That now resounds a warning word to all,
Of the sure causes of a nation's fall.

-

Who lived of her enslavers, fled the first-
The hopeless-reckless-stay'd to brave the worst!
In sullen hate upon the foe they gazed;
And cursed the hostile flag that triumph raised;
Borne by the very hands that oft before
Had lost the trophies Urburgh proudly wore.
In endless columns they advanced along,
Safe in her weakness, and in numbers strong;
Like the fierce torrent that the mountain pours,
Tearing the ravaged vales through which it roars.
The heavy tread of many thousand feet,
Shaking the ground, past on from street to street;
The tramp of steed follow'd the rumbling gun,
And noon was glowing ere their march was done.
The drums that peal'd their thunder on the air,
Roll'd the last echoes of a land's despair;
And the shrill trumpet's loud and piercing breath,
Burst on the fallen like the blast of death!

Yes-there were bitter feelings none could speak-
And proud men look'd the wrath they could not wreak—
And they whose hopes had with their country's grown,
Long'd for a look might turn that host to stone!
The pride of manhood struggled with despair;
And hands were clench'd as if a sword were there;
And the last feeling of the soul was shame,

That thus should set their country's star of fame.

It is not to be supposed that the poet anticipates that London may become the desert which he describes.

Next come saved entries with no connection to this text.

(** X17: for a position registered with an entry price of 0 (the price
    that [getMarketData] reports when its lookup fails), the first polling
    cycle that sees a positive price calls [exitPosition] with the
    take-profit reason: the profit comes out as infinity, which reaches
    every take-profit threshold that is a number. If the sale goes through,
    the position is closed and its polling task dropped; if the sale
    throws, the monitor is left as it was, the position still active. *)
Theorem zero_entry_price_takes_profit
    (cfg : Config.t) (m : Monitor) (mint : string) (p : Position)
    (feed : PriceFeed) (now : Z) (sell : Sell) (finalFeed : PriceFeed) :
  positions m !! mint = Some p ->
  active p = true ->
  entryPrice p = 0%float ->
  PrimFloat.ltb 0 (getCurrentPrice feed) = true ->
  PrimFloat.is_nan (Config.takeProfitPercent cfg) = false ->
  surfaced (snd (checkPosition cfg m mint feed now sell finalFeed))
  = Some (TakeProfit PrimFloat.infinity) /\
  checkPosition cfg m mint feed now sell finalFeed
  = match sell with
    | SellOk signature =>
        (closed m mint p,
         CheckExit (TakeProfit PrimFloat.infinity)
           (ExitClosed (TakeProfit PrimFloat.infinity) signature
              (getCurrentPrice finalFeed)))
    | SellThrows message =>
        (m, CheckExit (TakeProfit PrimFloat.infinity) (ExitThrows message))
    end /\
  (forall signature, sell = SellOk signature ->
     activeIs (fst (checkPosition cfg m mint feed now sell finalFeed)) mint false /\
     ~ monitored (fst (checkPosition cfg m mint feed now sell finalFeed)) mint) /\
  (forall message, sell = SellThrows message ->
     fst (checkPosition cfg m mint feed now sell finalFeed) = m /\
     activeIs m mint true).
Proof.
  intros Hp Ha Hentry Hprice Htp.
  rewrite (checkPosition_zero_entry cfg m mint p feed now sell finalFeed
             Hp Ha Hentry Hprice Htp).
  split; [reflexivity|]. split; [|split].
  - destruct sell as [signature|message].
    + rewrite (exitPosition_sold_closed m mint p _ signature finalFeed Hp Ha).
      reflexivity.
    + unfold exitPosition. rewrite Hp, Ha. reflexivity.
  - intros signature ->.
    rewrite (exitPosition_sold_closed m mint p _ signature finalFeed Hp Ha).
    simpl. split.
    + exists (deactivate p). split; [apply lookup_insert_eq | reflexivity].
    + intros [x Hx]. simpl in Hx. rewrite lookup_delete_eq in Hx. discriminate.
  - intros message ->. unfold exitPosition. rewrite Hp, Ha. simpl.
    split; [reflexivity|]. exists p. split; assumption.
Qed.

Lemma zero_entry_price_takes_profit_witness :
  checkPosition Config.defaults Cases.zeroEntry "MintZ"
    (Examples.quote 0.25%float) 2000 (SellOk "sig1") Examples.noQuote
  = (closed Cases.zeroEntry "MintZ"
       (mkPosition "MintZ" "ZZZ" 0%float 1000 0.5%float true),
     CheckExit (TakeProfit PrimFloat.infinity)
       (ExitClosed (TakeProfit PrimFloat.infinity) "sig1"
          (getCurrentPrice Examples.noQuote))).
Proof.
  apply (zero_entry_price_takes_profit Config.defaults Cases.zeroEntry "MintZ"
           (mkPosition "MintZ" "ZZZ" 0%float 1000 0.5%float true)
           (Examples.quote 0.25%float) 2000 (SellOk "sig1") Examples.noQuote).
  - unfold Cases.zeroEntry, addPosition; simpl. apply lookup_insert_eq.
  - reflexivity.
  - reflexivity.
  - reflexivity.
  - reflexivity.
Defined.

But where are the cities of antiquity? Tyre and Sidon, and Babylon and Carthage, and Rome and Constantinople! It behoves us to provide against the possibility; and the description which the poet gives of the signs of the times may not be useless, by

way of reference, to warn posterity of the approach of the crisis, when such provision shall be necessary.

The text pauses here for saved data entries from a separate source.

(** X15.  Under a root written in clean form, that is names joined by
    separators, with or without a leading separator, every file sent
    carries as path the root, a separator and the names that lead to the
    file joined by separators, and as key those joined names alone: the key
    is the path of the file relative to the root, without a leading
    separator. *)
Theorem keys_are_paths_relative_to_clean_root
    (rooted : bool) (dn : list string) (entries : list (string * node)) :
  dn <> [] -> Forall (fun x => valid_name x = true) dn ->
  valid_tree (Dir entries) = true ->
  forall fi,
    In fi (GetAllFiles ((if rooted then "/" else EmptyString) +:+ join_names dn)
                       (Dir entries)) ->
    exists names sz,
      names <> [] /\ descends (Dir entries) names (File sz) /\
      path fi = (((if rooted then "/" else EmptyString) +:+ join_names dn)
                 +:+ "/" +:+ join_names names)%string /\
      key fi = join_names names /\
      fileInfo fi = {| IsDir := false; Size := sz |}.
Proof.
  intros Hne Hdn Hv fi Hin.
  destruct (GetAllFiles_members _ entries Hv fi Hin) as (names & sz & Hn & Hd & _ & ->).
  exists names, sz. split; [done|]. split; [done|].
  pose proof (descends_valid_names _ _ _ Hv Hd) as Hvn.
  assert (Hp : join_all ((if rooted then "/" else EmptyString) +:+ join_names dn) names
               = (((if rooted then "/" else EmptyString) +:+ join_names dn)
                  +:+ "/" +:+ join_names names)%string).
  { rewrite join_all_clean, join_names_app by done. by rewrite append_assoc_root. }
  unfold sent_for. cbn [path key fileInfo]. rewrite Hp.
  split; [done|]. split; [|done].
  rewrite TrimPrefix_append.
  change ("/" +:+ join_names names)%string with (String "/"%char (join_names names)).
  exact (TrimPrefix_append "/" (join_names names)).
Qed.

(** The style sheet of the example tree under [/var/www]. *)
Lemma keys_are_paths_relative_to_clean_root_witness :
  let dn := [ "var"; "www" ]%string in
  let fi := Example.file_at "/var/www/css/site.css" "css/site.css" 7 in
  "/var/www"%string = ("/" +:+ join_names dn)%string /\
  Forall (fun x => valid_name x = true) dn /\
  valid_tree (Dir More.deep_tree) = true /\
  In fi (GetAllFiles "/var/www" (Dir More.deep_tree)) /\
  exists names sz,
    names <> [] /\ descends (Dir More.deep_tree) names (File sz) /\
    path fi = ("/var/www" +:+ "/" +:+ join_names names)%string /\
    key fi = join_names names /\
    fileInfo fi = {| IsDir := false; Size := sz |}.
Proof.
  intros dn fi.
  assert (H1 : dn <> []) by discriminate.
  assert (H2 : Forall (fun x => valid_name x = true) dn) by (repeat constructor).
  assert (H3 : valid_tree (Dir More.deep_tree) = true) by reflexivity.
  assert (H4 : In fi (GetAllFiles ((if true then "/" else EmptyString) +:+ join_names dn)
                                  (Dir More.deep_tree)))
    by (vm_compute; left; reflexivity).
  split; [reflexivity|]. split; [exact H2|]. split; [exact H3|]. split; [exact H4|].
  exact (keys_are_paths_relative_to_clean_root true dn More.deep_tree H1 H2 H3 fi H4).
Defined.

(** A name joined to the root "." is the name itself. *)
Lemma Join_dot (n : string) : valid_name n = true -> Filepath.Join "." n = join_names [n].
Proof.
  intros Hn. destruct (valid_name_chars n Hn) as (H1 & H2 & H3 & H4).
  unfold join_names. cbn [map Filepath.join_elements]. rewrite of_chars_chars.
  unfold Filepath.Join.
  change ("." ++ String Filepath.slash n)%string
    with (String "."%char (String "/"%char n)).
  unfold Filepath.Clean. cbn [Ascii.eqb Filepath.slash Bool.eqb].
  change (chars (String "."%char (String "/"%char n)))
    with ("."%char :: "/"%char :: chars n).
  change (Filepath.split ("."%char :: "/"%char :: chars n))
    with (["."%char] :: Filepath.split (chars n)).
  rewrite split_no_slash by done. cbn [fold_left].
  change (Filepath.clean_step false [] ["."%char]) with (@nil (list ascii)).
  rewrite clean_step_name by done. cbn [rev app Filepath.join_elements].
  rewrite of_chars_chars. by destruct (chars n).
Qed.

(** X16.  Under the root ".", every file sent carries the same string as
    path and as key: the names that lead to the file, joined by
    separators. *)
Theorem keys_are_the_paths_under_dot (entries : list (string * node)) :
  valid_tree (Dir entries) = true ->
  forall fi, In fi (GetAllFiles "." (Dir entries)) ->
    exists names sz,
      names <> [] /\ descends (Dir entries) names (File sz) /\
      path fi = join_names names /\ key fi = join_names names /\
      fileInfo fi = {| IsDir := false; Size := sz |}.
Proof.
  intros Hv fi Hin.
  destruct (GetAllFiles_members _ entries Hv fi Hin) as (names & sz & Hn & Hd & Hh & ->).
  exists names, sz. split; [done|]. split; [done|].
  pose proof (descends_valid_names _ _ _ Hv Hd) as Hvn.
  destruct names as [|n names]; [done|].
  apply Forall_cons in Hvn as [Hvn Hvs]. apply Forall_cons in Hh as [Hh _].
  assert (Hp : join_all "." (n :: names) = join_names (n :: names)).
  { cbn [join_all fold_left]. rewrite Join_dot by done.
    change (fold_left Filepath.Join names ?x) with (join_all x names).
    exact (join_all_clean false [n] names ltac:(done) ltac:(by constructor) Hvs). }
  unfold sent_for. cbn [path key fileInfo]. rewrite Hp.
  split; [done|]. split; [|done].
  destruct (join_names_head n names Hvn) as (c & rest & Hj & Hdot & Hc & _).
  rewrite Hj. unfold hidden in Hh. rewrite Hdot in Hh.
  rewrite TrimPrefix_other by done.
  apply TrimPrefix_other. by rewrite Ascii.eqb_sym.
Qed.

(** The style sheet of the example tree under the root ".". *)
Lemma keys_are_the_paths_under_dot_witness :
  let fi := Example.file_at "css/site.css" "css/site.css" 7 in
  valid_tree (Dir More.deep_tree) = true /\
  In fi (GetAllFiles "." (Dir More.deep_tree)) /\
  exists names sz,
    names <> [] /\ descends (Dir More.deep_tree) names (File sz) /\
    path fi = join_names names /\ key fi = join_names names /\
    fileInfo fi = {| IsDir := false; Size := sz |}.
Proof.
  intros fi.
  assert (H1 : valid_tree (Dir More.deep_tree) = true) by reflexivity.
  assert (H2 : In fi (GetAllFiles "." (Dir More.deep_tree)))
    by (vm_compute; left; reflexivity).
  split; [exact H1|]. split; [exact H2|].
  exact (keys_are_the_paths_under_dot More.deep_tree H1 fi H2).
Defined.

(* ===================================================================== *)
(** ** What a run does to the bucket *)
(* ===================================================================== *)

(** The three things the loop of the worker keeps: every upload is that of
    one file received, taken once; objects are added or replaced under the
    keys of the files received, and nowhere else; and a loop that returns
    without having sent a key has not changed the bucket. *)
Lemma handler_bucket E files bucket (s3Keys : gmap string string) reUpload w :
  let r := UploadFileHandler E files bucket s3Keys reUpload w in
  (exists new, uploads (trace (snd r)) = uploads (trace w) ++ new /\
               map Key new ⊆+ map key files) /\
  (forall k, (is_Some (remote w !! k) -> is_Some (remote (snd r) !! k)) /\
             (~ In k (map key files) -> remote (snd r) !! k = remote w !! k)) /\
  (fst r = Ret tt ->
   exists sent, doneChan (snd r) = doneChan w ++ sent /\
                (sent = [] -> remote (snd r) = remote w)).
Proof.
  unfold UploadFileHandler. revert w. induction files as [|f files IH]; intros w.
  - cbn [forM_ ret fst snd map]. split; [exists []; by rewrite app_nil_r|].
    split; [done|]. intros _. exists []. by rewrite app_nil_r.
  - cbn [forM_]. cbv zeta. unfold bind.
    destruct (upload_one E bucket s3Keys reUpload f w) as [o w1] eqn:H1.
    apply upload_one_effects in H1 as [_ H1].
    assert (Hone :
      (exists new1, uploads (trace w1) = uploads (trace w) ++ new1 /\
                    (new1 = [] \/ map Key new1 = [key f])) /\
      (forall k, (is_Some (remote w !! k) -> is_Some (remote w1 !! k)) /\
                 (k <> key f -> remote w1 !! k = remote w !! k)) /\
      (o = Ret tt ->
       exists sent1, doneChan w1 = doneChan w ++ sent1 /\
                     (sent1 = [] -> remote w1 = remote w))).
    { destruct H1 as [(Hu & Hr & Hd) | (input & Hu & _ & Hk & _ & Hcases)].
      - split; [exists []; rewrite app_nil_r; by split; [|left]|].
        split; [by rewrite Hr|]. intros _. exists []. by rewrite app_nil_r.
      - split; [exists [input]; split; [done|right; cbn [map]; by rewrite Hk]|].
        destruct Hcases as [(_ & Hr & Hd & _) | (_ & Hr & Hsent)].
        + split; [by rewrite Hr|]. intros _. exists []. by rewrite app_nil_r.
        + split.
          * intros k. rewrite Hr. split.
            -- intros Hs. destruct (decide (k = key f)) as [->|Hne].
               ++ by rewrite lookup_insert_eq.
               ++ by rewrite lookup_insert_ne.
            -- intros Hne. by rewrite lookup_insert_ne.
          * intros ->. destruct Hsent as [(u & _ & Hd & _) | (_ & _ & [=])].
            exists [URL.String_ u]. split; [done|]. discriminate. }
    destruct Hone as ((new1 & Hu1 & Hn1) & Hk1 & Hs1).
    destruct o as [[]| |]; cbn [fst snd].
    + destruct (IH w1) as ((new2 & Hu2 & Hn2) & Hk2 & Hs2).
      split; [|split].
      * exists (new1 ++ new2). split; [by rewrite Hu2, Hu1, app_assoc|].
        rewrite map_app. cbn [map].
        destruct Hn1 as [->| ->]; [by apply submseteq_cons|by apply submseteq_skip].
      * intros k. destruct (Hk1 k) as [Ha1 Hb1], (Hk2 k) as [Ha2 Hb2]. split; [auto|].
        intros Hni. cbn [map In] in Hni. rewrite Hb2, Hb1; [done|..]; intros ?; apply Hni; auto.
      * intros Hret. destruct (Hs1 eq_refl) as (sent1 & Hd1 & Hr1).
        destruct (Hs2 Hret) as (sent2 & Hd2 & Hr2).
        exists (sent1 ++ sent2). split; [by rewrite Hd2, Hd1, app_assoc|].
        intros [-> ->]%app_eq_nil. by rewrite Hr2, Hr1.
    + split; [|split; [|done]].
      * exists new1. split; [done|]. cbn [map].
        destruct Hn1 as [->| ->]; [apply submseteq_nil_l|].
        apply submseteq_skip, submseteq_nil_l.
      * intros k. destruct (Hk1 k) as [Ha1 Hb1]. split; [done|].
        intros Hni. cbn [map In] in Hni. apply Hb1. intros ?; apply Hni; auto.
    + split; [|split; [|done]].
      * exists new1. split; [done|]. cbn [map].
        destruct Hn1 as [->| ->]; [apply submseteq_nil_l|].
        apply submseteq_skip, submseteq_nil_l.
      * intros k. destruct (Hk1 k) as [Ha1 Hb1]. split; [done|].
        intros Hni. cbn [map In] in Hni. apply Hb1. intros ?; apply Hni; auto.
Qed.

(** The same of the workers of a run, whatever their number. *)
Lemma workers_bucket E bucket root tree reUpload concurrentNum
    (s3Keys : gmap string string) w :
  let r := run_workers E bucket root tree reUpload concurrentNum s3Keys w in
  (exists new, uploads (trace (snd r)) = uploads (trace w) ++ new /\
               map Key new ⊆+ map key (GetAllFiles root tree)) /\
  (forall k, (is_Some (remote w !! k) -> is_Some (remote (snd r) !! k)) /\
             (~ In k (map key (GetAllFiles root tree)) ->
              remote (snd r) !! k = remote w !! k)) /\
  (fst r = Ret tt ->
   exists sent, doneChan (snd r) = doneChan w ++ sent /\
                (sent = [] -> remote (snd r) = remote w)).
Proof.
  assert (Hsame : forall o : outcome unit,
    (exists new, uploads (trace w) = uploads (trace w) ++ new /\
                 map Key new ⊆+ map key (GetAllFiles root tree)) /\
    (forall k, (is_Some (remote w !! k) -> is_Some (remote w !! k)) /\
               (~ In k (map key (GetAllFiles root tree)) ->
                remote w !! k = remote w !! k)) /\
    (o = Ret tt ->
     exists sent, doneChan w = doneChan w ++ sent /\ (sent = [] -> remote w = remote w))).
  { intros o. split; [exists []; rewrite app_nil_r; split; [done|apply submseteq_nil_l]|].
    split; [done|]. intros _. exists []. by rewrite app_nil_r. }
  unfold run_workers.
  destruct (concurrentNum <? 0); [apply (Hsame Panic)|].
  destruct (concurrentNum =? 0); [apply (Hsame (Ret tt))|].
  apply handler_bucket.
Qed.

(** A run, seen from the bucket: it ends before the workers start, or its
    uploads and its bucket are those the workers leave; and when it
    returns, the workers have returned, and have sent no key unless the
    distributions could be listed. *)
Lemma Sync_cases E bucket root tree reUpload concurrentNum w :
  let w0 := snd (emit (EvListObjects bucket) w) in
  let r' := Sync E bucket root tree reUpload concurrentNum w in
  (r' = (Exit, w0)) \/
  let r := run_workers E bucket root tree reUpload concurrentNum (inventory E w) w0 in
  uploads (trace (snd r')) = uploads (trace (snd r)) /\
  remote (snd r') = remote (snd r) /\
  (fst r' = Ret tt ->
   fst r = Ret tt /\
   (distributions E = None ->
    take (appended_at_wait E (doneChan (snd r))) (doneChan (snd r)) = [])).
Proof.
  cbv zeta. rewrite Sync_unfold. cbv zeta.
  set (w0 := snd (emit (EvListObjects bucket) w)).
  assert (Hal : forall s3Keys : gmap string string,
    let r' := after_listing E bucket root tree reUpload concurrentNum s3Keys w0 in
    let r := run_workers E bucket root tree reUpload concurrentNum s3Keys w0 in
    uploads (trace (snd r')) = uploads (trace (snd r)) /\
    remote (snd r') = remote (snd r) /\
    (fst r' = Ret tt ->
     fst r = Ret tt /\
     (distributions E = None ->
      take (appended_at_wait E (doneChan (snd r))) (doneChan (snd r)) = []))).
  { intros s3Keys. cbv zeta. rewrite after_listing_run.
    destruct (run_workers E bucket root tree reUpload concurrentNum s3Keys w0)
      as [[[]| |] wh]; cbn [fst snd]; [|done..].
    destruct (InvalidCloudFront_frame E bucket
                (take (appended_at_wait E (doneChan wh)) (doneChan wh)) wh) as (Hu & Hr & _).
    split; [done|]. split; [done|]. intros Hret. split; [done|]. intros Hnone.
    destruct (take (appended_at_wait E (doneChan wh)) (doneChan wh)) as [|k ks]; [done|].
    unfold InvalidCloudFront in Hret. cbn [List.length Nat.eqb] in Hret.
    rewrite bind_ListDistributions_run, Hnone in Hret. discriminate Hret. }
  destruct (list_objects_fails E).
  - destruct (DisplayAwsErr_exits E ErrAws); [by left|]. right. apply Hal.
  - right. apply Hal.
Qed.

From such a land-the seat of strife and woe;

In search of happier climes, the people go.

But much, and long-(though scarce in hope) they bear;
Ere from their fathers' graves their steps they tear-
Ere from the seat of youth's past joys they fly,
Upon some foreign, friendless shore, to die!
A thousand strong attachments rise around,
To chain their footsteps to that hallow'd ground:
Still dear to sight their childhood-scenes appear;
And in the parting moment-doubly dear!"
The barren heath that infant footsteps prest,
May breathe enchantment round the manly breast:
The stream where boyhood plunged his limbs to lave,
In age's eye seems an unalter'd wave-

The trees-the rocks-that rise in native air;
This mystic-nameless sense-appear to share!
The links of friendship-kindred's heartstring ties-
That bind the spirit to its native skies—

And all those feelings tongue can scarce define,
Home's magic charms around the soul entwine-
These may be felt, but scarcely can be told;
Nor oft are sever'd till the breast is cold.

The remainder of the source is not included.